Eine Sicherheitslücke hat mehr als eine Million DNA-Profile in einer großen Genealogie-Datenbank aufgedeckt
Am 19. Juli erlebten Genealogie-Enthusiasten, die die Website GEDmatch nutzen, um ihre DNA-Informationen hochzuladen und Verwandte zu finden, die ihre Stammbäume ergänzen, eine unangenehme Überraschung. Plötzlich waren mehr als eine Million DNA-Profile, die vor der Polizei verborgen waren, die die Website nutzte, um Teilübereinstimmungen mit der DNA von Tatorten zu finden, für die Polizei zugänglich.
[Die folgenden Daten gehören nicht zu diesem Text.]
(* ===== verification/UserOps.v ===== *)
(** * Reduction operators (src/src/enqueue.cc, include/comm.h, misc/argcheck.cc)

    A reduction operator is a built-in value or a handle of an operator the user
    created.  The operators of a communicator are in an array with a free list
    through it; a handle is the index of an entry, scrambled with a hash of the
    communicator's address so that a handle is refused by another communicator.
    [hostToDevRedOp] turns an operator into what the device is given. *)
From S2P Require Import Prelude Bitops Device RingAlgo.
From stdpp Require Import gmap.

#[local] Open Scope Z_scope.

(** ** Operators *)

(** An [ncclRedOp_t] is the integer the program compares it as. *)
Definition ncclSum : Z := 0.
Definition ncclProd : Z := 1.
Definition ncclMax : Z := 2.
Definition ncclMin : Z := 3.
Definition ncclAvg : Z := 4.
Definition ncclNumOps : Z := 5.
Definition ncclMaxRedOp : Z := 0x7fffffff.

Record ncclDevRedOpFull := MkRedOpFull { ro_op : ncclDevRedOp_t; ro_proxyOp : Z; ro_scalarArgIsPtr : bool; ro_scalarArg : Z }.

(** [freeNext] is -1 for an allocated entry, else the index of the next free one. *)
Record ncclUserRedOp := MkUserRedOp { ur_freeNext : Z; ur_datatype : ncclDataType_t; ur_opFull : ncclDevRedOpFull }.

(** The fields of [ncclComm]; [uc_addr] is its address. *)
Record user_comm := MkUserComm {
  uc_addr : Z; uc_magic : Z * Z; uc_rank : Z; uc_nRanks : Z; uc_checkPointers : bool;
  uc_capacity : Z; uc_freeHead : Z; uc_ops : list ncclUserRedOp }.

Definition NCCL_MAGIC : Z := 0x0280028002800280.

Definition with_ops (comm : user_comm) (capacity freeHead : Z) (ops : list ncclUserRedOp) : user_comm :=
  MkUserComm (uc_addr comm) (uc_magic comm) (uc_rank comm) (uc_nRanks comm) (uc_checkPointers comm) capacity freeHead ops.

(** The 31-bit hash of the communicator's address. *)
Definition comm_hash (addr : Z) : Z :=
  let h := u64 addr in
  let h := Z.lxor h (Z.shiftr h 32) in
  let h := u64 (h * 0x9e3779b97f4a7c13) in
  Z.land (Z.shiftr h 32) ncclMaxRedOp.

Definition ncclUserRedOpMangle (addr op : Z) : Z :=
  if op <? ncclNumOps then op
  else let op1 := Z.lxor (comm_hash addr) op in if op1 <? ncclNumOps then op else op1.

(** ** Creating and destroying operators *)

Definition PtrCheck (ptr : Z) : outcome unit := if ptr =? 0 then Fail ncclInvalidArgument else Ret tt.

Definition CommCheck (comm : user_comm) : outcome unit :=
  _ ← PtrCheck (uc_addr comm);
  if negb (fst (uc_magic comm) =? NCCL_MAGIC) || negb (snd (uc_magic comm) =? NCCL_MAGIC) then Fail ncclInvalidArgument else Ret tt.

(** The array of twice the capacity; [junk] is what [new] leaves in an entry. *)
Definition grow_ops (junk : ncclUserRedOp) (comm : user_comm) : outcome user_comm :=
  if uc_freeHead comm =? uc_capacity comm then
    cap ← arith int32 (2 * uc_capacity comm);
    let cap := if cap <? 4 then 4 else cap in
    let fresh := (fun ix => MkUserRedOp (ix + 1) (ur_datatype junk) (ur_opFull junk)) <$> seqZ (uc_capacity comm) (cap - uc_capacity comm) in
    Ret (with_ops comm cap (uc_freeHead comm) (take (Z.to_nat (uc_capacity comm)) (uc_ops comm) ++ fresh))
  else Ret comm.

Inductive ncclScalarResidence_t := ncclScalarDevice | ncclScalarHostImmediate.

(** [memcpy] of [size] bytes over the low bytes of a word. *)
Definition overlay (old size value : Z) : Z := old / 2 ^ (8 * size) * 2 ^ (8 * size) + value.

(** The value of [size] bytes of memory. *)
Definition read_bytes (mem : Z -> Z) (addr size : Z) : Z := le_word ((fun i => u8 (mem (addr + i))) <$> seqZ 0 size).

(** [ensureReady] is the result of [ncclCommEnsureReady], [scalar] an address and
    [mem] the memory; the handle and the communicator are returned.  The test for a
    size below 1 is not written: every constructor of [ncclDataType_t] has a size. *)
Definition ncclRedOpCreatePreMulSum (ensureReady : outcome unit) (junk : ncclUserRedOp) (mem : Z -> Z) (scalar : Z) (datatype : ncclDataType_t)
    (residence : ncclScalarResidence_t) (comm : user_comm) : outcome (Z * user_comm) :=
  _ ← CommCheck comm;
  _ ← ensureReady;
  comm ← grow_ops junk comm;
  let ix := uc_freeHead comm in
  user ← zget (uc_ops comm) ix;
  let full := ur_opFull user in
  let full := match residence with
    | ncclScalarHostImmediate => MkRedOpFull ncclDevPreMulSum (ro_proxyOp full) false (overlay (ro_scalarArg full) (ncclTypeSize datatype) (read_bytes mem scalar (ncclTypeSize datatype)))
    | ncclScalarDevice => MkRedOpFull ncclDevPreMulSum (ro_proxyOp full) true (u64 scalar)
    end in
  ops ← zset (uc_ops comm) ix (MkUserRedOp (-1) datatype full);
  op ← arith int32 (ncclNumOps + ix);
  Ret (ncclUserRedOpMangle (uc_addr comm) op, with_ops comm (uc_capacity comm) (ur_freeNext user) ops).

(** The test for an operator the communicator does not know. *)
Definition unknown_op (comm : user_comm) (ix : Z) : outcome bool :=
  if uc_capacity comm <=? ix then Ret true else user ← zget (uc_ops comm) ix; Ret (negb (ur_freeNext user =? -1)).

(** A null communicator is one at address 0. *)
Definition ncclRedOpDestroy (op : Z) (comm : user_comm) : outcome user_comm :=
  if (0 <=? op) && (op <? ncclNumOps) then Fail ncclInvalidArgument
  else if (op <? 0) || (ncclMaxRedOp <? op) then Fail ncclInvalidArgument
  else if uc_addr comm =? 0 then Fail ncclInvalidArgument
  else
    let ix := ncclUserRedOpMangle (uc_addr comm) op - ncclNumOps in
    b ← unknown_op comm ix;
    if b : bool then Fail ncclInvalidArgument
    else
      user ← zget (uc_ops comm) ix;
      ops ← zset (uc_ops comm) ix (MkUserRedOp (uc_freeHead comm) (ur_datatype user) (ur_opFull user));
      Ret (with_ops comm (uc_capacity comm) ix ops).

(** ** Using an operator *)

(** What [ArgsCheck] reads of [ncclInfo]; the data type as the integer given. *)
Record check_info := MkCheckInfo {
  ck_coll : ncclFunc_t; ck_root : Z; ck_datatype : Z; ck_op : Z; ck_count : Z; ck_sendbuff : Z; ck_recvbuff : Z }.

(** [cudaPointerAttributes]: the device pointer, whether the memory is the
    device's, and the device; [attr] stands for [cudaPointerGetAttributes], [None] an error. *)
Record ptr_attr := MkPtrAttr { at_devicePointer : Z; at_isDevice : bool; at_device : Z }.

Definition CudaPtrCheck (attr : Z -> option ptr_attr) (cudaDev pointer : Z) : outcome unit :=
  match attr pointer with
  | None => Fail ncclInvalidArgument
  | Some a =>
    if at_devicePointer a =? 0 then Fail ncclInvalidArgument
    else if at_isDevice a && negb (at_device a =? cudaDev) then Fail ncclInvalidArgument
    else Ret tt
  end.

Definition check_pointers (attr : Z -> option ptr_attr) (cudaDev : Z) (comm : user_comm) (info : check_info) : outcome unit :=
  if uc_checkPointers comm then
    if bool_decide (ck_coll info = ncclFuncSend) || bool_decide (ck_coll info = ncclFuncRecv) then
      if 0 <? ck_count info then CudaPtrCheck attr cudaDev (ck_recvbuff info) else Ret tt
    else
      _ ← (if negb (bool_decide (ck_coll info = ncclFuncBroadcast)) || (uc_rank comm =? ck_root info) then CudaPtrCheck attr cudaDev (ck_sendbuff info) else Ret tt);
      if negb (bool_decide (ck_coll info = ncclFuncReduce)) || (uc_rank comm =? ck_root info) then CudaPtrCheck attr cudaDev (ck_recvbuff info) else Ret tt
  else Ret tt.

Definition ArgsCheck (attr : Z -> option ptr_attr) (cudaDev : Z) (comm : user_comm) (info : check_info) : outcome unit :=
  if (ck_root info <? 0) || (uc_nRanks comm <=? ck_root info) then Fail ncclInvalidArgument
  else if (ck_datatype info <? 0) || (ncclNumTypes <=? ck_datatype info) then Fail ncclInvalidArgument
  else if (ck_op info <? 0) || (ncclMaxRedOp <? ck_op info) then Fail ncclInvalidArgument
  else
    let opIx := ncclUserRedOpMangle (uc_addr comm) (ck_op info) - ncclNumOps in
    b ← (if ncclNumOps <=? ck_op info then unknown_op comm opIx else Ret false);
    if b : bool then Fail ncclInvalidArgument else check_pointers attr cudaDev comm info.

(** The masks of the integer types. *)
Definition allBits (datatype : ncclDataType_t) : Z := Z.shiftr (u64 (-1)) (64 - 8 * ncclTypeSize datatype).
Definition signBit (datatype : ncclDataType_t) : Z := Z.lxor (allBits datatype) (Z.shiftr (allBits datatype) 1).

Definition is_signed (datatype : ncclDataType_t) : bool :=
  match datatype with ncclInt8 | ncclInt32 | ncclInt64 => true | _ => false end.
Definition is_integer (datatype : ncclDataType_t) : bool :=
  match datatype with ncclInt8 | ncclUint8 | ncclInt32 | ncclUint32 | ncclInt64 | ncclUint64 => true | _ => false end.

(** [recip t n] are the bits of [1.0/n] in the floating point type [t]; [opFull] is
    the struct written to.  The test [nbits <= 0] is not written: every constructor of
    [ncclDataType_t] has a size. *)
Definition hostToDevRedOp (recip : ncclDataType_t -> Z -> Z) (opFull : ncclDevRedOpFull) (op : Z) (datatype : ncclDataType_t) (comm : user_comm)
    : outcome ncclDevRedOpFull :=
  if op =? ncclSum then Ret (MkRedOpFull ncclDevSum op false (ro_scalarArg opFull))
  else if op =? ncclProd then Ret (MkRedOpFull ncclDevProd op false (ro_scalarArg opFull))
  else if (op =? ncclMin) || (op =? ncclMax) then
    let arg := if is_signed datatype then Z.lxor 0 (signBit datatype) else 0 in
    Ret (MkRedOpFull ncclDevMinMax op false (Z.lxor arg (if op =? ncclMax then allBits datatype else 0)))
  else if op =? ncclAvg then
    if is_integer datatype then
      n ← arith int32 (Z.shiftl (uc_nRanks comm) 1);
      Ret (MkRedOpFull ncclDevSumPostDiv op false (u64 (Z.lor n (Z.b2z (is_signed datatype)))))
    else Ret (MkRedOpFull ncclDevPreMulSum op false (recip datatype (uc_nRanks comm)))
  else
    user ← zget (uc_ops comm) (ncclUserRedOpMangle (uc_addr comm) op - ncclNumOps);
    if bool_decide (datatype = ur_datatype user) then Ret (ur_opFull user) else Fail ncclInvalidArgument.

(** ** Handles *)

Lemma comm_hash_range addr : 0 <= comm_hash addr < 2 ^ 31.
Proof. unfold comm_hash. change ncclMaxRedOp with (Z.ones 31). rewrite Z.land_ones by lia. by apply Z.mod_pos_bound. Qed.

Lemma lxor_bound a b n : 0 <= n -> 0 <= a < 2 ^ n -> 0 <= b < 2 ^ n -> 0 <= Z.lxor a b < 2 ^ n.
Proof.
  intros Hn Ha Hb. assert (0 <= Z.lxor a b) as H0 by (apply Z.lxor_nonneg; lia). split; [done|].
  apply lt_pow2_bits; [done|done|]. intros i Hi. by rewrite Z.lxor_spec, !(testbit_high _ n).
Qed.

(** The values that can be handles. *)
Definition is_handle (op : Z) : Prop := ncclNumOps <= op <= ncclMaxRedOp.

Lemma mangle_handle addr op : is_handle op -> is_handle (ncclUserRedOpMangle addr op).
Proof.
  unfold is_handle, ncclUserRedOpMangle, ncclNumOps, ncclMaxRedOp. intros H. pose proof (comm_hash_range addr).
  pose proof (lxor_bound (comm_hash addr) op 31 ltac:(lia) ltac:(lia) ltac:(lia)). zcases; lia.
Qed.

Lemma mangle_cases addr op : let x := Z.lxor (comm_hash addr) op in is_handle op ->
  x < ncclNumOps /\ ncclUserRedOpMangle addr op = op \/ ncclNumOps <= x /\ ncclUserRedOpMangle addr op = x.
Proof. intros x H. unfold is_handle, ncclUserRedOpMangle in *. destruct (Z.ltb_spec op ncclNumOps); [lia|]. fold x. destruct (Z.ltb_spec x ncclNumOps); auto. Qed.

(** Scrambling twice gives the operator back. *)
Lemma mangle_involutive addr op : is_handle op -> ncclUserRedOpMangle addr (ncclUserRedOpMangle addr op) = op.
Proof.
  intros H. pose proof (mangle_handle addr op H) as H'. destruct (mangle_cases addr op H) as [[_ E]|[Hx E]]; [by rewrite !E|].
  destruct (mangle_cases addr _ H') as [[Hx' E']|[_ E']]; rewrite E', E in *; rewrite <- Z.lxor_assoc, Z.lxor_nilpotent, Z.lxor_0_l in *; [unfold is_handle in H; lia|done].
Qed.

(** The index of a handle and the handle of an index. *)
Definition index_of (addr h : Z) : Z := ncclUserRedOpMangle addr h - ncclNumOps.
Definition handle_of (addr ix : Z) : Z := ncclUserRedOpMangle addr (ncclNumOps + ix).

Lemma index_of_range addr h : is_handle h -> 0 <= index_of addr h.
Proof. intros H. pose proof (mangle_handle addr h H) as H'. unfold index_of, is_handle in *. lia. Qed.

Lemma handle_of_index addr ix : 0 <= ix <= ncclMaxRedOp - ncclNumOps -> is_handle (handle_of addr ix) /\ index_of addr (handle_of addr ix) = ix.
Proof.
  intros H. assert (is_handle (ncclNumOps + ix)) as Hh by (unfold is_handle; lia). split; [by apply mangle_handle|].
  unfold index_of, handle_of. rewrite mangle_involutive by done. lia.
Qed.

Lemma index_of_inj addr h h' : is_handle h -> is_handle h' -> index_of addr h = index_of addr h' -> h = h'.
Proof. unfold index_of. intros H H' E. rewrite <- (mangle_involutive addr h), <- (mangle_involutive addr h') by done. f_equal. lia. Qed.

(** ** The free list *)

Fixpoint freeseg (ops : list ncclUserRedOp) (p : Z) (l : list Z) (e : Z) : Prop :=
  match l with
  | [] => p = e
  | x :: l => p = x /\ 0 <= x /\ exists u, ops !! Z.to_nat x = Some u /\ freeseg ops (ur_freeNext u) l e
  end.

Lemma freeseg_ext ops ops' p l e : (forall x u, x ∈ l -> ops !! Z.to_nat x = Some u -> ops' !! Z.to_nat x = Some u) -> freeseg ops p l e -> freeseg ops' p l e.
Proof.
  revert p. induction l as [|x l IH]; intros p He; [done|]. intros (-> & Hx & u & Hu & Hl). split; [done|]. split; [done|]. exists u.
  split; [apply He; [by left|done]|]. apply IH; [|done]. intros y v Hy. apply He. by right.
Qed.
Die Nachricht untergrub die Bemühungen von Verogen, dem forensischen Genetikunternehmen, das GEDmatch im vergangenen Dezember gekauft hatte, die Nutzer davon zu überzeugen, dass es ihre Privatsphäre schützen würde, während es gleichzeitig ein Geschäft betreibt, das auf der Nutzung der genetischen Genealogie zur Aufklärung von Gewaltverbrechen basiert.
Ein zweiter Alarm wurde am 21. Juli ausgelöst, als MyHeritage, eine Genealogie-Website mit Sitz in Israel, bekannt gab, dass einige ihrer Nutzer einem Phishing-Angriff ausgesetzt waren, um ihre Anmeldedaten für die Website zu erhalten – offenbar mit E-Mail-Adressen, die bei dem Angriff auf GEDmatch nur zwei Tage zuvor erlangt wurden.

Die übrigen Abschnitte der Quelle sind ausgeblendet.